“No excuse, First Sergeant!” The kid quivered like a half-trained dog told to sit and stay.
Repeth slipped the packet into her pocket. Not about to jump to conclusions. It could be anything. It could be his, but I doubt it. It could be a setup, or just a place to stash something where Wingen takes the fall. It could be some kind of test for me.
She’d begun leaving her cybernetic eye on permanent record, downloading the video every evening so that Rick could take a look, incidentally covering her ass against any sort of accusations. As her husband was not finding his duties here too strenuous, he was spending a lot of time cataloging people and suspicious actions. Maybe a look at this sequence would reveal someone reacting when she found the stuff.
“All right. This barracks is finally looking shipshape. I might start believing I had Marines in this company instead of a bunch of Ground Forces wannabees. You’re gonna get a chance to prove it to me, because we’re going for a little run.” Repeth held up a “brick,” a walkie-sized box that held the command override codes for her people’s cyberware. “Muscles only.”
Last week she would have heard muttering. This time, the disciplined silence cheered her up. “You got two minutes to get in PT gear and fall out in company formation, starting now. Move!”
The barracks erupted into the controlled chaos of troops stripping out of their utilities and donning regulation physical training gear. She walked into the female head and quickly changed into her own, and then followed the rush of bodies as they flowed out the doors and onto the quad that gave them a place to assemble.
Once they’d all fallen in, she punched in a number sequence on the brick, and watched for the sway as implanted cybernetics went inert. With the push of a button they’d gone from supermen to ordinary, if fit, Marines carrying an extra twenty kilos of laminated bones and servos.
“Company! Right…’ace! For’ard…’arch!” Her commands came out more like the barks of seals than words. “Doub’ time…’arch!”
Twenty kilometers later she found out what she needed to know. Half of the company enlisted was seriously out of shape and had fallen out, which was absolutely pathetic. Parts of the run hadn’t even been in full gravity. She kept everyone standing at attention in formation as the stragglers came in one by one.
Over an hour later, the tram that Staff Sergeant Botkina had driven behind rolled up with those who couldn’t even make it under their own power.

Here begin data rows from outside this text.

(* ===== verification/Directory.v ===== *)
(** * Vhosts, mailboxes, DKIM keys (internal/directory)

    [Directory] is the interface the protocol servers use; the Postgres
    [Service] and the in-memory directory implement it.  bcrypt, RSA key
    generation, PKCS#1 and PEM are outside the repository: class [Crypto].  A
    private key is represented by its PKCS#1 encoding. *)

From S2P Require Import Prelude Float64 Table Paging Kms.

(** ** Data (directory.go) *)

Definition ErrNotFound : goerr := Sentinel "directory.ErrNotFound".

Definition PrivateKey : Type := string.

Definition DefaultDKIMSelector : string := "envelope".

Record Account := mkAccount {
  ac_ID : string;
  ac_Name : string;
  ac_CreatedAt : Time;
}.

Record VhostPolicy := mkPolicy {
  MaxMessageBytes : Z;
  DailyQuota : Z;
  SpamRejectThreshold : float64;
  SpamQuarantineThreshold : float64;
  RetentionDays : Z;
}.

(** [Vhost]; the FR-1.2 policy fields are grouped as a [VhostPolicy]. *)
Record Vhost := mkVhost {
  vh_ID : string;
  vh_AccountID : string;
  vh_Domain : string;
  vh_Active : bool;
  vh_DKIMSelector : string;
  vh_DKIMKey : option PrivateKey;
  vh_policy : VhostPolicy;
}.

Record Mailbox := mkMailbox {
  mb_ID : string;
  mb_VhostID : string;
  mb_LocalPart : string;
  mb_PasswordHash : string;
}.

Definition policy_zero : VhostPolicy := mkPolicy 0 0 F0 F0 0.

(** [ParseAddress]; [None] is [ok == false]. *)
Definition ParseAddress (addr : string) : option (string * string) :=
  let '(local, dom, found) := Cut addr "@" in
  if negb found || String.eqb local "" || String.eqb dom "" then None
  else Some (local, dom).

Definition MailboxPath (localPart folder : string) : string := localPart +:+ "/" +:+ folder.

(** The interface; [None] is the [false] of [Vhost]. *)
Class Directory (W : Type) := {
  d_Vhost : Ctx → string → M W (option Vhost);
  d_VhostActive : Ctx → string → M W bool;
  d_Authenticate : Ctx → string → string → string → M W bool;
}.

(** ** Cryptography outside the repository *)

Class Crypto (W : Type) := {
  rsa_GenerateKey : M W (res PrivateKey);
  x509_ParsePKCS1 : string → res PrivateKey;
  pem_Encode : string → string → string;   (* block type, bytes *)
  pem_Decode : string → option string;     (* bytes of the first block *)
  bcrypt_Generate : string → M W (res string);
  bcrypt_Compare : string → string → bool; (* hash, password *)
}.

Class CryptoSpec (W : Type) `{Crypto W} : Prop := {
  generated_parses : ∀ w k w', rsa_GenerateKey w = (Ok k, w') → x509_ParsePKCS1 k = Ok k;
  pem_round_trip : ∀ t b, pem_Decode (pem_Encode t b) = Some b;
  bcrypt_accepts : ∀ p w h w', bcrypt_Generate p w = (Ok h, w') → bcrypt_Compare h p = true;
}.

Section KeyPEM.
Context {W : Type} `{Crypto W}.

Definition encodeRSAKeyPEM (key : PrivateKey) : string := pem_Encode "RSA PRIVATE KEY" key.

Definition decodeRSAKeyPEM (s : string) : res PrivateKey :=
  match pem_Decode s with
  | None => Err (ErrNew "directory: no PEM block found")
  | Some bytes => x509_ParsePKCS1 bytes
  end.

(** [Service.encryptPEM] and [Service.decryptPEM] at the service's Encryptor. *)
Definition encryptPEM (enc : Encryptor W) (keyPEM : string) : M W (res string) :=
  let? ciphertext := wrap (ErrorfW "directory: encrypt: %w" []) (Encrypt enc keyPEM) in
  ret (Ok (Base64.EncodeToString ciphertext)).

Definition decryptPEM (enc : Encryptor W) (stored : string) : res string :=
  match Base64.DecodeString stored with
  | Err e => Err (ErrorfW "directory: decode stored ciphertext: %w" [] e)
  | Ok ciphertext => map_err (ErrorfW "directory: decrypt: %w" []) (Decrypt enc ciphertext)
  end.
End KeyPEM.

(** ** Rows (entities.go), less the embedded sql.BaseEntity *)

Record accountRow := mkAccountRow { ar_Name : string }.

Record vhostRow := mkVhostRow {
  vr_AccountID : string;   (* "" for NULL *)
  vr_Domain : string;
  vr_Active : bool;
  vr_policy : VhostPolicy;
}.

Record mailboxRow := mkMailboxRow {
  mr_VhostID : string;
  mr_LocalPart : string;
  mr_PasswordHash : string;
}.

Record dkimKeyRow := mkDkimKeyRow {
  dk_VhostID : string;
  dk_Selector : string;
  dk_PrivateKeyPEM : string;
  dk_Active : bool;
}.

Definition accountFromRow (row : Row accountRow) : Account :=
  mkAccount (row_Id row) (ar_Name (row_data row)) (default 0 (row_CreatedAt row)).

Definition vhostFromRow (row : Row vhostRow) (key : option PrivateKey) : Vhost :=
  mkVhost (row_Id row) (vr_AccountID (row_data row)) (vr_Domain (row_data row))
    (vr_Active (row_data row)) DefaultDKIMSelector key (vr_policy (row_data row)).

Definition mailboxFromRow (row : Row mailboxRow) : Mailbox :=
  mkMailbox (row_Id row) (mr_VhostID (row_data row)) (mr_LocalPart (row_data row))
    (mr_PasswordHash (row_data row)).

Definition DefaultVhostPageSize : Z := 100.
Definition MaxVhostPageSize : Z := 500.
Lemma readable_new m enc (d : Row dkimKeyRow) key : in_use m enc →
  (∀ e, in_use m e → good e) → (∀ old new, m = Rotating old new → old ≠ new) →
  dk_Active (row_data d) = true → row_Id d ≠ "" → x509_ParsePKCS1 key = Ok key →
  sealed enc (dk_PrivateKeyPEM (row_data d)) (encodeRSAKeyPEM key) → readable m d.
Proof.
  intros Hu Hg Hne Ha Hid Hp Hs. split_and!; [done..|]. exists key. split; [done|].
  pose proof (cq_spec CQ enc (Hg _ Hu)) as Hspec.
  assert (Hpl : plain enc (dk_PrivateKeyPEM (row_data d)) = Ok (encodeRSAKeyPEM key)).
  { destruct Hs as (w & w' & c & E & ->). unfold plain. rewrite Base64.decode_encode. by eapply Decrypt_Encrypt. }
  destruct m as [e|old new]; simpl in Hu |- *; [by subst|]. destruct Hu as [->| ->]; [by left|right; split; [done|]].
  pose proof (cq_separate CQ old new (Hg _ (or_introl eq_refl)) (Hg _ (or_intror eq_refl)) (Hne _ _ eq_refl)) as Hsep.
  destruct Hs as (w & w' & c & E & ->). unfold plain. rewrite Base64.decode_encode. by eapply key_separate.
Qed.

(** The mode's encryptors are good ones and differ. *)
Definition mode_ok (m : mode W) : Prop :=
  (∀ e, in_use m e → good e) ∧ ∀ old new, m = Rotating old new → old ≠ new.

Lemma CreateVhost_integrity m enc ctx a d (w : W) : mode_ok m → in_use m enc → integrity m w →
  integrity m (snd (CreateVhost enc ctx a d w)).
Proof.
  intros [Hg Hne] Hu Hi. destruct (CreateVhost enc ctx a d w) as [r w'] eqn:E. simpl.
  pose proof (CreateVhost_mailboxes enc ctx a d (Hg _ Hu) w r w' E) as Hm.
  destruct (tables_preserves _ (cq_generate CQ)) as (Hg1 & _ & Hg2).
  assert (He : ∀ p, Preserves (tbl_rows (D := vhostRow)) (Encrypt enc p) ∧ Preserves (tbl_rows (D := dkimKeyRow)) (Encrypt enc p)).
  { intros p. by destruct (tables_preserves _ (cq_encrypt CQ enc p (Hg _ Hu))) as (? & _ & ?). }
  pose proof (cq_spec CQ enc (Hg _ Hu)) as Hspec. apply CreateVhost_rows in E; [|first [done|apply _|apply He]..].
  unfold integrity, tables. simpl. rewrite Hm. destruct r as [v|e]; [|by destruct E as [-> ->]].
  destruct E as (row & k & key & _ & Hdat & Hid & Hdom & Hkid & Ho & Ha & Hk & Hs & Hp & Hpv & Hpk).
  eapply (integral_new_vhost _ (tbl_rows w) _ _ (tbl_rows w) _ row k); try done.
  - unfold domain_of at 1. by rewrite Hdat.
  - by eapply readable_new.
Qed.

“Get off that tram, you pukes!” Repeth turned to the rest standing in formation. “At ease! I want you to look at these dirty stinking scumbags who can’t even walk twenty klicks.” Her voice dripped sarcasm. “They had to ride the tram. They made you stand here in formation for over an hour. They are now on my shit list. Staff Sergeant Botkina will write down the names on my shit list, and those on that list will remain on restriction and will pull extra duty until this happy horseshit ends. Do I make myself clear?”
“YES, FIRST SERGEANT!”
“You are also going to leave your cyberware off until you earn the privilege of using it again. Some of you have made it a crutch. You never know when it might fail, and it behooves every Marine to be in the best shape he or she can be, regardless of augmentation. So you will start hitting the gym, you will start running, and if that cuts into your drinking and whoring and gambling time, tough titties. Am I clear?”
“YES, FIRST SERGEANT!”
“One more thing. If you override and turn on your cyberware yourself, you had better have a damn good reason, because if you do not, that will constitute failure to follow a direct order. For any barracks lawyers among you,” she tapped her temple, “everything is being recorded, and the system backs everything up. So ladies, I suggest you all get some sleep tonight, because now that we have your barracks and your gear in shape, I will be making it my personal mission in life to kick your asses until your bodies are too.”
Repeth’s face now lit up in a nasty smile. “Oh, and one more thing. Staff Sergeant Botkina will begin calling names. When she calls yours, you will fall out and go through the door behind me, where some medical technicians will be taking blood and hair samples. If I get any reports of illegal substance use, you will also be on my shit list, but! One time and one time only, I am going to forgive you, and not recommend disciplinary action. The second time…” She reached up and made a cutting motion across her throat.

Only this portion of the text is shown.